IAN Felice, from The Felice Brothers, presented his debut solo record In The Kingdom Of Dreams at Leeds Brudenell Social Club last Thursday.

Breaking from his Catskill Mountains family band to release music under his own name for the first time, Felice contemplates chapters of his life, but not in a specifically literal or logical sequence.

"The result is a pretty reflective record that hopefully blows some cobwebs from the window of my psyche," he says. Written in 2016, recorded in only four days in February 2017, the album was released in August on Loose Music, the Ladbroke Grove label with exquisite taste in Americana.

Ian, The Felice Brothers' lead singer and principal songwriter, recorded In The Kingdom Of Dreams in his childhood home of home of Palenville, New York State, with his brother Simone on production duties, having produced and co-written hit albums by The Lumineers and the Mercury Prize-nominated Bat For Lashes.

The recording was a family affair, Ian being joined by the original Felice Brothers line-up of James Felice on keys, Simone Felice on drums and Josh Rawson on bass.

Ian has led The Felice Brothers for more than a decade. Born and raised in the Catskill Mountains, he moved to New York at 18 to study art and soon after began writing songs and performing with brothers Simone and James. The Felice Brothers was conceived in 2006 after the recording of Iantown, a ten-song set of Ian’s first songs made in one night in January 2006.

In the months that followed, The Felice Brothers began playing bars, restaurants and busking street corners and subways, joined by their friends Josh Rawson on bass and Greg Farley on the fiddle. Simone has branched out into his own bands and solo work and production duties, but The Felice Brothers continue to play and record after 12 years, with nine albums to their name.

Now Ian has made his own record. "When I began writing the songs that would become In The Kingdom Of My Dreams, many were based on memories of my past but not necessarily all literal or in a logical sequence," he says.

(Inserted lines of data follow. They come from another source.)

(** * Kaspa genesis proof: the verification engine

    A shallow embedding of [verify_kaspa_genesis.py],
    [verification/store_rust.py] and [verification/store_checkpoint.py],
    and the properties of the header codec, the hashers, the store
    accessors, the chain walker and the verification driver. *)

From Stdlib Require Import ZArith List Lia.
From Stdlib.Strings Require Import Byte.
From Stdlib.Strings Require Import String.
From stdpp Require Import base decidable countable option list gmap.
Import ListNotations.

#[local] Open Scope Z_scope.

(** ** Python values *)

(** A Python [bytes] object. *)
Abbreviation bytes := (list byte).

#[global] Instance byte_eq_decision : EqDecision byte := Byte.byte_eq_dec.
#[global] Instance byte_countable : Countable byte :=
  inj_countable Byte.to_N Byte.of_N Byte.of_to_N.

(** The exceptions the modelled code can raise. *)
Inductive exn :=
| StructError      (* struct.error: wrong buffer size, value out of range *)
| AttributeError   (* attribute missing on a duck-typed object *)
| LoadError.       (* json / KeyError / ValueError while loading the sidecar *)

(** A Python call either returns a value or raises. *)
Inductive outcome (A : Type) :=
| Return (a : A)
| Raise (e : exn).
Arguments Return {A} a.
Arguments Raise {A} e.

"I became interested in the pull between reality and unreality and also in how time affects memory. By the end of 2016 I was run down from touring America, riding out the storm of political mania and juggling a few personal dilemmas, including the revelation that I would soon be a father.

"The Kingdom Of Dreams became a place where I could escape from the numbing flood of data that permeates modern life and try to unravel pieces of my past, rearrange memories with dreams or lines from my imagination and construct something that functioned outside the limits of reality."

Many of Ian's songs deal with childhood memories of Palenville and its people. "Like the song In Memoriam, which is partly about the death of my stepfather when I was eight," he says. "Water Street confronts my fears of becoming a father; 21st Century deals with mental illness and politics on a more universal level. It only seemed right that I should make the album there, along the green banks of the Katterskill Creek and with my brother Simone as producer.

"The result is a pretty reflective record that hopefully blows some cobwebs from the window of my psyche. Many of the things that I was writing at the time didn’t work as songs and so I published a companion book of poetry, Hotel Swampland."